心中暗自舒了一口大气,看这事儿整的,还以为是多大的官呢。
拿着鸡毛当令箭,主子不在,这奴才还摆起谱来了,当真是好大的官威啊!
这么看来的话,在场的这十几人应该也不是什么大人物,估计身份比上面那位也好不到哪里去,否则在那位面前,怎么可能一个个都是这副尿性。
沐春内心做出判断,这倒不是他眼界低,实在是上面那位的形象太过不堪,他还从未见过、听过,有那个上位者会当着这么多部下的面如此羞辱自己。
向对方客气的抱拳告辞,这种人能不得罪还是尽量不要得罪的好。
君子易躲小人难防,自古如是。
沐春转身离去,表现的极为洒脱随意,但他越是这般淡然,中年男子对他的印象就越是恶劣。
这种不被放在眼里的感觉,竟然连个新兵都敢为之!
中年男子微眯着瞳孔,没有说什么,卷缩着坐在小板凳上,不知道心里在想些什么。
大堂最底层,十几名男子全都目睹了这一幕,面面相觑间,也不知道是同情还是感叹,纷纷摇头苦笑。
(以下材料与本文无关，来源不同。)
Lemma cp_fparam_spec_witness :
  (size Ex2.two_copies + 1 < 5)%nat /\
  exists n,
    _cp_fparam 5 Ex.P0 "./param.yml" Ex2.two_copies =
      Some ([MkdirOp "proj/out/meta";
             CopyOp "./param.yml" (copy_name "proj/out/meta" "./param.yml" n)],
            {[copy_name "proj/out/meta" "./param.yml" n]}
              ∪ ({["proj/out/meta"]} ∪ Ex2.two_copies)) /\
    (copy_name "proj/out/meta" "./param.yml" n ∉ Ex2.two_copies).
Proof.
  assert (size Ex2.two_copies + 1 < 5)%nat as Hfuel by (vm_compute; lia).
  split; [exact Hfuel|].
  destruct (cp_fparam_spec 5 Ex.P0 "./param.yml" Ex2.two_copies Hfuel)
    as (n & _ & Hrun & Hfree & _).
  exists n. split; [exact Hrun | exact Hfree].
Defined.

Example cp_fparam_ex :
  fst <$> _cp_fparam 5 Ex.P0 "./param.yml" Ex2.two_copies =
    Some [MkdirOp "proj/out/meta";
          CopyOp "./param.yml" "proj/out/meta/param.yml_2"].
Proof. vm_compute. reflexivity. Qed.

(** ** The I2 path, taken apart again *)

Lemma has_char_app (c : ascii) (a b : string) :
  has_char c (a +:+ b) = has_char c a || has_char c b.
Proof.
  induction a as [|x a IH]; [reflexivity|].
  change (has_char c (String x (a +:+ b)) = has_char c (String x a) || has_char c b).
  simpl. rewrite IH, orb_assoc. reflexivity.
Qed.

Lemma no_sep_ends (s : string) :
  has_char PosixPath.sep s = false ->
  PosixPath.startswith_sep s = false /\ PosixPath.endswith_sep s = false.
Proof.
  intros Hs. split.
  - destruct s as [|c s]; [reflexivity|]. simpl in *.
    apply orb_false_iff in Hs as [Hc _]. exact Hc.
  - induction s as [|c s IH]; [reflexivity|]. simpl in *.
    apply orb_false_iff in Hs as [Hc Hs]. destruct s; [exact Hc | apply IH, Hs].
Qed.

Lemma rfind_go_no_sep (s : string) (i last : Z) :
  has_char PosixPath.sep s = false -> PosixPath.rfind_go s i last = last.
Proof.
  revert i last. induction s as [|c s IH]; intros i last Hs; [reflexivity|].
  simpl in *. apply orb_false_iff in Hs as [Hc Hs]. rewrite Hc. apply IH, Hs.
Qed.

Lemma rfind_go_last_sep (a b : string) (i last : Z) :
  has_char PosixPath.sep b = false ->
  PosixPath.rfind_go (a +:+ String PosixPath.sep b) i last =
    i + Z.of_nat (String.length a).
Proof.
  intros Hb. revert i last. induction a as [|c a IH]; intros i last.
  - change (PosixPath.rfind_go (String PosixPath.sep b) i last = i + 0).
    simpl. rewrite (rfind_go_no_sep b _ _ Hb). lia.
  - change (PosixPath.rfind_go (String c (a +:+ String PosixPath.sep b)) i last =
            i + Z.of_nat (S (String.length a))).
    simpl PosixPath.rfind_go. rewrite IH. lia.
Qed.

Lemma drop_past (a b : string) (c : ascii) :
  PosixPath.drop (S (String.length a)) (a +:+ String c b) = b.
Proof.
  induction a as [|x a IH]; [reflexivity|].
  change (PosixPath.drop (S (S (String.length a))) (String x (a +:+ String c b)) = b).
  exact IH.
Qed.

Lemma take_past (a b : string) (c : ascii) :
  PosixPath.take (S (String.length a)) (a +:+ String c b) = a +:+ String c "".
Proof.
  induction a as [|x a IH]; [reflexivity|].
  change (PosixPath.take (S (S (String.length a))) (String x (a +:+ String c b)) =
          String x (a +:+ String c "")).
  simpl. f_equal. exact IH.
Qed.

Lemma basename_last (a b : string) :
  has_char PosixPath.sep b = false ->
  PosixPath.basename (a +:+ String PosixPath.sep b) = b.
Proof.
  intros Hb. unfold PosixPath.basename, PosixPath.rfind_sep.
  rewrite (rfind_go_last_sep a b 0 (-1) Hb).
  replace (Z.to_nat (0 + Z.of_nat (String.length a) + 1)) with (S (String.length a))
    by lia.
  apply drop_past.
Qed.

Lemma basename_no_sep (s : string) :
  has_char PosixPath.sep s = false -> PosixPath.basename s = s.
Proof.
  intros Hs. unfold PosixPath.basename, PosixPath.rfind_sep.
  rewrite (rfind_go_no_sep s 0 (-1) Hs). reflexivity.
Qed.

Lemma rstrip_one (a : string) :
  a <> "" -> PosixPath.endswith_sep a = false ->
  PosixPath.rstrip_sep (a +:+ String PosixPath.sep "") = a /\
  PosixPath.all_sep (a +:+ String PosixPath.sep "") = false.
Proof.
  unfold PosixPath.sep.
  induction a as [|c a IH]; intros Hne Hend; [contradiction|].
  destruct a as [|c' a].
  - simpl in Hend. unfold PosixPath.sep in Hend.
    change (PosixPath.rstrip_sep (String c "/") = String c "" /\
            PosixPath.all_sep (String c "/") = false).
    simpl. unfold PosixPath.sep. rewrite Hend. split; reflexivity.
  - destruct IH as [IHs IHa]; [discriminate | exact Hend |].
    change (PosixPath.rstrip_sep (String c (String c' a +:+ "/")) = String c (String c' a) /\
            PosixPath.all_sep (String c (String c' a +:+ "/")) = false).
    cbn [PosixPath.rstrip_sep PosixPath.all_sep].
    rewrite IHs, IHa, andb_false_r. split; reflexivity.
Qed.

Lemma dirname_last (a b : string) :
  has_char PosixPath.sep b = false ->
  a <> "" -> PosixPath.endswith_sep a = false ->
  PosixPath.dirname (a +:+ String PosixPath.sep b) = a.
Proof.
  intros Hb Hne Hend. unfold PosixPath.dirname, PosixPath.rfind_sep.
  rewrite (rfind_go_last_sep a b 0 (-1) Hb).
  replace (Z.to_nat (0 + Z.of_nat (String.length a) + 1)) with (S (String.length a))
    by lia.
  rewrite take_past. destruct (rstrip_one a Hne Hend) as [Hs Ha].
  rewrite Ha, Hs.
  rewrite bool_decide_eq_false_2; [reflexivity|]. destruct a; discriminate.
Qed.

Lemma str_length_app (a b : string) :
  String.length (a +:+ b) = (String.length a + String.length b)%nat.
Proof.
  induction a as [|x a IH]; [reflexivity|].
  change (S (String.length (a +:+ b)) = S (String.length a + String.length b)).
  rewrite IH. reflexivity.
Qed.

Lemma str_app_inj_r (a a' s : string) : a +:+ s = a' +:+ s -> a = a'.
Proof.
  revert a'. induction a as [|x a IH]; intros [|x' a'] Heq.
  - reflexivity.
  - exfalso. apply (f_equal String.length) in Heq.
    change (String.length s = S (String.length (a' +:+ s))) in Heq.
    rewrite str_length_app in Heq. lia.
  - exfalso. apply (f_equal String.length) in Heq.
    change (S (String.length (a +:+ s)) = String.length s) in Heq.
    rewrite str_length_app in Heq. lia.
  - injection Heq as -> Heq. rewrite (IH a' Heq). reflexivity.
Qed.

Lemma endswith_sep_split (q : string) :
  PosixPath.endswith_sep q = true -> exists q', q = q' +:+ String PosixPath.sep "".
Proof.
  induction q as [|c q IH]; [discriminate|]. destruct q as [|c' q].
  - simpl. intros Hc. apply bool_decide_eq_true_1 in Hc. subst c. exists "". reflexivity.
  - intros Hq. destruct (IH Hq) as [q' Hq']. exists (String c q').
    change (String c (String c' q) = String c (q' +:+ String PosixPath.sep "")).
    rewrite Hq'. reflexivity.
Qed.

(** A file [file] in a directory [src] under [d], both without [/]. *)
Lemma two_level_path (d src file : string) :
  src <> "" -> has_char PosixPath.sep src = false ->
  has_char PosixPath.sep file = false ->
  PosixPath.basename (PosixPath.join d [src; file]) = file /\
  PosixPath.basename (PosixPath.dirname (PosixPath.join d [src; file])) = src.
Proof.
  intros Hne Hsrc Hfile.
  destruct (no_sep_ends src Hsrc) as [Hss Hse].
  destruct (no_sep_ends file Hfile) as [Hfs _].
  assert (exists q, (q = "" \/ exists q', q = q' +:+ String PosixPath.sep "") /\
            PosixPath.join d [src] = q +:+ src) as (q & Hq & Hd).
  { unfold PosixPath.join. simpl. unfold PosixPath.join_step. rewrite Hss.
    destruct (bool_decide_reflect (d = "")) as [->|Hdne]; simpl.
    - exists "". auto.
    - destruct (PosixPath.endswith_sep d) eqn:Hde.
      + exists d. split; [right; apply endswith_sep_split, Hde | reflexivity].
      + exists (d +:+ String PosixPath.sep ""). split; [right; eauto|].
        rewrite str_app_assoc. reflexivity. }
  assert (PosixPath.join d [src; file] = (q +:+ src) +:+ String PosixPath.sep file)
    as Hpath.
  { change (PosixPath.join d [src; file])
      with (PosixPath.join_step (PosixPath.join d [src]) file).
    rewrite Hd. unfold PosixPath.join_step. rewrite Hfs.
    rewrite (endswith_sep_app q src Hne), Hse.
    rewrite bool_decide_eq_false_2; [reflexivity|].
    destruct q; [exact Hne | discriminate]. }
  rewrite Hpath. split; [apply basename_last, Hfile|].
  rewrite dirname_last; [| exact Hfile | destruct q; [exact Hne | discriminate]
                         | rewrite (endswith_sep_app q src Hne); exact Hse].
  destruct Hq as [->|[q' ->]].
  - apply basename_no_sep, Hsrc.
  - rewrite str_app_assoc. apply basename_last, Hsrc.
Qed.

Lemma I2_file_no_sep (src rec : string) :
  has_char PosixPath.sep src = false -> has_char PosixPath.sep rec = false ->
  has_char PosixPath.sep ("COR_" +:+ src +:+ "_" +:+ rec +:+ ".SAC") = false.
Proof. intros Hs Hr. rewrite !has_char_app, Hs, Hr. reflexivity. Qed.

Lemma get_order_again {A : Type} `{EqDecision A} `{Py.Repr A}
    (lst : list A) (a b src rec : A) :
  get_order lst a b = OK (src, rec) ->
  get_order lst src rec = OK (src, rec) /\ get_order lst rec src = OK (src, rec).
Proof.
  intros Ho. destruct (get_order_OK_inv _ _ _ _ Ho) as (i & j & Hi & Hj & Hp).
  assert (exists i' j', index_of lst src i' /\ index_of lst rec j' /\ (i' <= j')%nat)
    as (i' & j' & Hi' & Hj' & Hle).
  { case_bool_decide as Hle; injection Hp as -> ->.
    - exists i, j. auto.
    - exists j, i. split; [exact Hj|]. split; [exact Hi|]. lia. }
  assert (get_order lst src rec = OK (src, rec)) as Hsr
    by (apply (get_order_first_iff lst src rec i' j'); assumption).
  split; [exact Hsr|]. rewrite <- Hsr. apply get_order_comm.
  - apply list_elem_of_lookup. exists j'. apply Hj'.
  - apply list_elem_of_lookup. exists i'. apply Hi'.
Qed.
“这小子真是一点规矩都没有,在副署长大人面前连告退都不说,转身就走,真不知道是仗着背景深厚,还是压根就没把副署长大人放在眼里。”一名男子故意哪壶不开提哪壶,显然是准备借此溜须拍马一番。
其他人不敢附和,他们都是副署长大人精挑细选出来的兵将,这次没随队伍返回驻地,反而留在这里,他们多少都能猜出副署长大人的用意。
但猜到归猜到,在没有确定之前,最好还是别表现的太过活跃,免得最后马屁没拍好,反倒拍在了马腿上。